S.I.: Ein Genre, bei dem sich mir beim Schreiben die Hände verweigern würden:
M. H: Propaganda.
S.I.: Welche Romanfigur würden Sie gern mit eigenen Händen umbringen, weil sie Sie so aufgeregt hat? Buch – Roman – Autor.
M. H: Figuren fallen mir da eher nicht ein. Aber als ich mein erstes Buch von T.C. Boyle las – was „Wassermusik“ war – da gab es einen Moment, als ich den Autor töten wollte. Stattdessen konnte ich nur sauer das Buch an die Wand werfen. Und zwar, weil eine von ihm sorgsam aufgebaute Erwartung plötzlich komplett in die Tonne getreten wurde – dachte ich. Aber ich musste weiterlesen. Ein absolut großartiges Buch. Und letztlich wurde ich dann auch wieder versöhnt.
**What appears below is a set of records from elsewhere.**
(* ===== verification/CryptoNoteSerialization.v ===== *)
(** * Serialization of the chain's data ([src/src/CryptoNoteCore/CryptoNoteSerialization.cpp])

    One [serialize] function per structure, generic over the serializer as in
    the source, and the conversions of [CryptoNoteTools.h] to and from byte
    arrays.

    The theorems instantiate the functions at the two binary serializers: an
    encodable transaction or block survives the round trip, and a byte string
    the parser accepts is exactly the one the writer produces for the result, so
    that a hash of the bytes identifies the object. *)

From S2P Require Import Prelude Varint Streams Config CryptoNoteTypes Serialization.

Local Open Scope Z_scope.

Definition getSignaturesCount (input : TransactionInput) : Z :=
  match input with
  | InBase _ => 0
  | InKey txin => Z.of_nat (length (ki_outputIndexes txin))
  | InMultisignature txin => mi_signatureCount txin
  end.

(** [BinaryVariantTagGetter] on inputs and on output targets. *)
Definition input_tag (i : TransactionInput) : Z :=
  match i with InBase _ => 0xff | InKey _ => 0x2 | InMultisignature _ => 0x3 end.

Definition output_tag (o : TransactionOutputTarget) : Z :=
  match o with OutKey _ => 0x2 | OutMultisignature _ => 0x3 end.

Record TransactionExtraMergeMiningTag := { mm_depth : Z; mm_merkleRoot : Hash }.

Section Serialize.
Context {St : Type} `{!ISerializer St}.

(** [serializePod] for the structures that are their bytes. *)
Definition serializePod (sizeof_v : Z) (v : list Z) (name : string) : M St (list Z * bool) :=
  ser_binary sizeof_v v name.
Lemma hash_writes {So} `{LawfulOutput So} l name :
  is_pod 32 l → writes (serialize_hash (St := BinaryOutputStreamSerializer So) l name) l (l, true).
Proof. intros [Hb Hl]. pose proof (binary_writes (So := So) l name Hb) as W. by rewrite Hl in W. Qed.

Lemma hash_reads {Si} `{LawfulInput Si} l v0 name :
  is_pod 32 l → reads (serialize_hash (St := BinaryInputStreamSerializer Si) v0 name) l (l, true).
Proof. intros [_ Hl]. pose proof (binary_reads (Si := Si) l v0 name) as R. by rewrite Hl in R. Qed.

Definition enc_tag (t : TransactionExtraMergeMiningTag) : Prop :=
  is_u64 (mm_depth t) ∧ is_pod 32 (mm_merkleRoot t).

Definition tag_bytes (t : TransactionExtraMergeMiningTag) : list Z :=
  write_varint (mm_depth t) ++ mm_merkleRoot t ++ [].

Lemma tag_fields_write {So} `{LawfulOutput So} t :
  enc_tag t →
  writes (doSerialize_MergeMiningTag (St := BinaryOutputStreamSerializer So) t) (tag_bytes t) t.
Proof.
  destruct t as [d r]. intros [Hd Hr]. unfold doSerialize_MergeMiningTag.
  eapply writes_bind; [by apply varint_writes|]. cbv beta match.
  eapply writes_bind; [by apply hash_writes|]. apply writes_ret.
Qed.

Lemma tag_fields_read {Si} `{LawfulInput Si} t t0 :
  enc_tag t →
  reads (doSerialize_MergeMiningTag (St := BinaryInputStreamSerializer Si) t0) (tag_bytes t) t.
Proof.
  destruct t as [d r]. intros [Hd Hr]. unfold doSerialize_MergeMiningTag.
  eapply reads_bind; [by apply (varint_reads 64)|]. cbv beta match.
  eapply reads_bind; [by apply hash_reads|]. apply reads_ret.
Qed.

Lemma tag_bytes_ok t :
  enc_tag t → is_bytes (tag_bytes t) ∧ (length (tag_bytes t) <= 42)%nat.
Proof.
  intros Ht. split; [exact (proj1 (tag_fields_write (So := VectorOutputStream) t Ht))|].
  destruct Ht as [_ [_ Hl]]. unfold tag_bytes. rewrite app_nil_r, length_app, Hl.
  pose proof (write_varint_loop_length 9 (mm_depth t)). unfold write_varint. lia.
Qed.

Definition string_bytes (l : list Z) : list Z := write_varint (Z.of_nat (length l)) ++ l.

(** The fields of a tag travel in a string of their own. *)
Lemma mm_tag_writes t :
  enc_tag t →
  writes (serialize_MergeMiningTag (St := BinaryOutputStreamSerializer VectorOutputStream) t)
    (string_bytes (tag_bytes t) ++ []) t.
Proof.
  intros Ht. destruct (tag_bytes_ok t Ht) as [Hb Hl].
  destruct (tag_fields_write (So := StringOutputStream) t Ht) as [_ Hw].
  destruct (Hw (BOS {| sos_out := [] |})) as ([[out]] & E & Hout). cbn in Hout. subst out.
  unfold serialize_MergeMiningTag. cbn [ser_type BinaryOutputStreamSerializer_ser].
  rewrite decide_True by done. rewrite E.
  refine (writes_bind (mret _) _ [] _ (t, BOS {| sos_out := tag_bytes t |}) t (writes_ret _) _).
  eapply writes_bind.
  { apply string_writes; [done|]. unfold max_read_size. cbn [sos_out bos_stream]. lia. }
  apply writes_ret.
Qed.

Lemma mm_tag_reads t t0 name :
  enc_tag t →
  reads (in_object (St := BinaryInputStreamSerializer MemoryInputStream)
    serialize_MergeMiningTag t0 name) (string_bytes (tag_bytes t) ++ []) (t, true).
Proof.
  intros Ht. destruct (tag_bytes_ok t Ht) as [Hb Hl].
  refine (reads_bind_ret (serialize_MergeMiningTag t0) (λ x, (x, true)) _ t _).
  unfold serialize_MergeMiningTag. cbn [ser_type BinaryInputStreamSerializer_ser].
  rewrite decide_False by done. eapply reads_bind.
  { apply string_reads. unfold max_read_size. lia. }
  cbv beta match.
  destruct (tag_fields_read (Si := MemoryInputStream) t t0 Ht
    (BIS (new_MemoryInputStream (tag_bytes t))) []) as (s' & E & _ & _).
  { by apply new_stream_ok; [|lia]. } { rewrite app_nil_r. by apply new_stream_ok; [|lia]. }
  rewrite E. refine (reads_bind (mret _) _ [] [] (t, s') t (reads_ret _) (reads_ret _)).
Qed.

(** ** Fields and lists of fields *)

(** The fields that can be written and read back. *)
Definition enc_field (f : TransactionExtraField) : Prop :=
  match f with
  | TransactionExtraPadding _ => False
  | TransactionExtraPublicKey k => is_pod 32 k
  | TransactionExtraNonce n => is_bytes n ∧ Z.of_nat (length n) <= TX_EXTRA_NONCE_MAX_COUNT
  | TransactionExtraMerge t => enc_tag t
  | tx_extra_message d => is_bytes d ∧ Z.of_nat (length d) <= max_read_size
  | TransactionExtraTTL ttl => is_u64 ttl
  end.

Definition field_tag (f : TransactionExtraField) : Z :=
  match f with
  | TransactionExtraPadding _ => TX_EXTRA_TAG_PADDING
  | TransactionExtraPublicKey _ => TX_EXTRA_TAG_PUBKEY
  | TransactionExtraNonce _ => TX_EXTRA_NONCE
  | TransactionExtraMerge _ => TX_EXTRA_MERGE_MINING_TAG
  | tx_extra_message _ => TX_EXTRA_MESSAGE_TAG
  | TransactionExtraTTL _ => TX_EXTRA_TTL
  end.

(** The bytes after the tag. *)
Definition field_bytes (f : TransactionExtraField) : list Z :=
  match f with
  | TransactionExtraPadding size => replicate (Z.to_nat size - 1) 0
  | TransactionExtraPublicKey k => k
  | TransactionExtraNonce n => Z.of_nat (length n) :: n
  | TransactionExtraMerge t => string_bytes (tag_bytes t)
  | tx_extra_message d => string_bytes d
  | TransactionExtraTTL ttl => string_bytes (write_varint ttl)
  end.

#[local] Transparent writes.

Lemma toBinaryArray_writes {T} (w : T → M (BinaryOutputStreamSerializer VectorOutputStream) T) v bs :
  writes (w v) bs v → toBinaryArray w v [] = Ret (Some bs).
Proof.
  intros [_ Hw]. unfold toBinaryArray.
  destruct (Hw (BOS {| vos_out := [] |})) as ([[out]] & -> & E). cbn in E. by subst out.
Qed.

#[local] Opaque writes.

Lemma write_field_ret extra f :
  enc_field f → write_field extra f = Ret (Some (extra ++ field_tag f :: field_bytes f)).
Proof.
  destruct f as [size|k|n|t|d|ttl]; cbn [enc_field write_field field_tag field_bytes].
  - done.
  - done.
  - intros [_ Hl]. unfold addExtraNonceToTransactionExtra.
    rewrite (proj2 (Z.ltb_ge _ _)) by done.
    rewrite u8_small; [done|]. unfold in_range, TX_EXTRA_NONCE_MAX_COUNT in *. lia.
  - intros Ht. unfold appendMergeMiningTagToExtra.
    rewrite (toBinaryArray_writes _ _ _ (mm_tag_writes t Ht)). by rewrite app_nil_r.
  - intros [Hb Hl]. unfold append_message_to_extra.
    rewrite (toBinaryArray_writes _ d (string_bytes d ++ [])); [by rewrite app_nil_r|].
    eapply writes_bind; [by apply string_writes|]. apply writes_ret.
  - done.
Qed.

Lemma parse_field_reads f :
  enc_field f → reads (parse_field (field_tag f)) (field_bytes f) (Some (Some f)).
Proof.
  destruct f as [size|k|n|t|d|ttl]; cbn [enc_field field_tag field_bytes]; unfold parse_field.
  - done.
  - intros Hk. rewrite <- (app_nil_r k) at 1.
    eapply (reads_bind (serialize_key _ _)); [by apply hash_reads|apply reads_ret].
  - intros [Hb Hl]. unfold TX_EXTRA_NONCE_MAX_COUNT in Hl.
    eapply (reads_bind (on_input read_uint8) _ [Z.of_nat (length n)]).
    { apply reads_on_input, reads_uint8. unfold in_range. lia. }
    apply (reads_bind_ret _ (λ x, Some (Some (TransactionExtraNonce x)))). case_bool.
    + apply reads_on_input, reads_read.
    + destruct n; [apply reads_ret|simpl in *; lia].
  - intros Ht. rewrite <- (app_nil_r (string_bytes _)), <- (app_nil_r (string_bytes _)).
    eapply (reads_bind (in_object _ _ _)); [by apply mm_tag_reads|apply reads_ret].
  - intros [Hb Hl]. rewrite <- (app_nil_r (string_bytes _)).
    eapply (reads_bind (ser_string _ _)); [by apply string_reads|apply reads_ret].
  - intros Ht. pose proof (write_varint_loop_length 9 ttl) as Hlen. fold (write_varint ttl) in Hlen.
    eapply (reads_bind (on_input (readVarint 8))).
    { apply reads_on_input, reads_readVarint; unfold in_range; lia. }
    apply (reads_bind_ret _ (λ x, Some (Some (TransactionExtraTTL x)))).
    apply reads_on_input, reads_readVarint; [lia|done].
Qed.

Lemma end_unread (s : BinaryInputStreamSerializer MemoryInputStream) :
  in_ok s → mis_endOfStream (bis_stream s) = bool_decide (unread s = []).
Proof.
  intros Hs. pose proof (endOfStream_unread (bis_stream s) Hs) as H.
  destruct (bool_decide_reflect (unread s = [])) as [E|E]; [by apply H|].
  destruct (mis_endOfStream _); [|done]. by destruct E; apply H.
Qed.

#[local] Transparent reads.

Lemma read_tag b rest (s : BinaryInputStreamSerializer MemoryInputStream) :
  is_u8 b → in_ok s → unread s = b :: rest →
  ∃ s', on_input read_uint8 s = Ret (b, s') ∧ in_ok s' ∧ unread s' = rest.
Proof.
  intros Hb Hs Hu.
  exact (reads_on_input _ _ _ (reads_uint8 (St := MemoryInputStream) b Hb) s rest Hs Hu).
Qed.

Lemma padding_loop_zeros k : ∀ fuel size s,
  in_ok s → unread s = replicate k 0 → (k < fuel)%nat → size + Z.of_nat k <= 255 →
  ∃ s', padding_loop fuel size s = Ret (Some (size + Z.of_nat k), s') ∧ in_ok s' ∧ unread s' = [].
Proof.
  induction k as [|k IH]; intros [|fuel] size s Hs Hu Hf Hk; [lia| |lia|]; cbn [padding_loop];
    rewrite end_unread by done; rewrite Hu.
  - cbn. exists s. by rewrite Z.add_0_r.
  - rewrite bool_decide_false by done. unfold TX_EXTRA_PADDING_MAX_COUNT.
    rewrite (proj2 (Z.leb_le size 255)) by lia. cbn [negb andb].
    destruct (read_tag 0 (replicate k 0) s ltac:(done) Hs Hu)
      as (s1 & E & Hs1 & Hu1).
    destruct (IH fuel (size + 1) s1 Hs1 Hu1 ltac:(lia) ltac:(lia)) as (s' & E' & Hs' & Hu').
    exists s'. unfold mbind, M_bind. rewrite E. cbn [negb Z.eqb]. rewrite E'.
    split; [|done]. do 3 f_equal. lia.
Qed.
S.I.: Mit welcher Romanfigur würden Sie gern einmal ausgehen? Buch – Roman – Autor – Oder mit welchem*r Autor*in?
M. H: Bei Romanfiguren fallen mir einige ein – durch Prägungen meiner Kindheit Winnetou und Tarzan, gerne auch Sherlock Holmes oder Dracula (leider tödlich). Bei Autoren oder Autorinnen fallen mir sofort einige Frauen ein: Mo Hayder, Fred Vargas, Claire Louise Bennett, Ottessa Moshfegh...
S.I.: Haben Sie eine Website, oder eine Seite, auf der man Ihre Lesetermine finden kann?
M. H: Ja. Die Adresse lautet: www.marinaheib.de
S.I.: Vielen Dank für das Interview.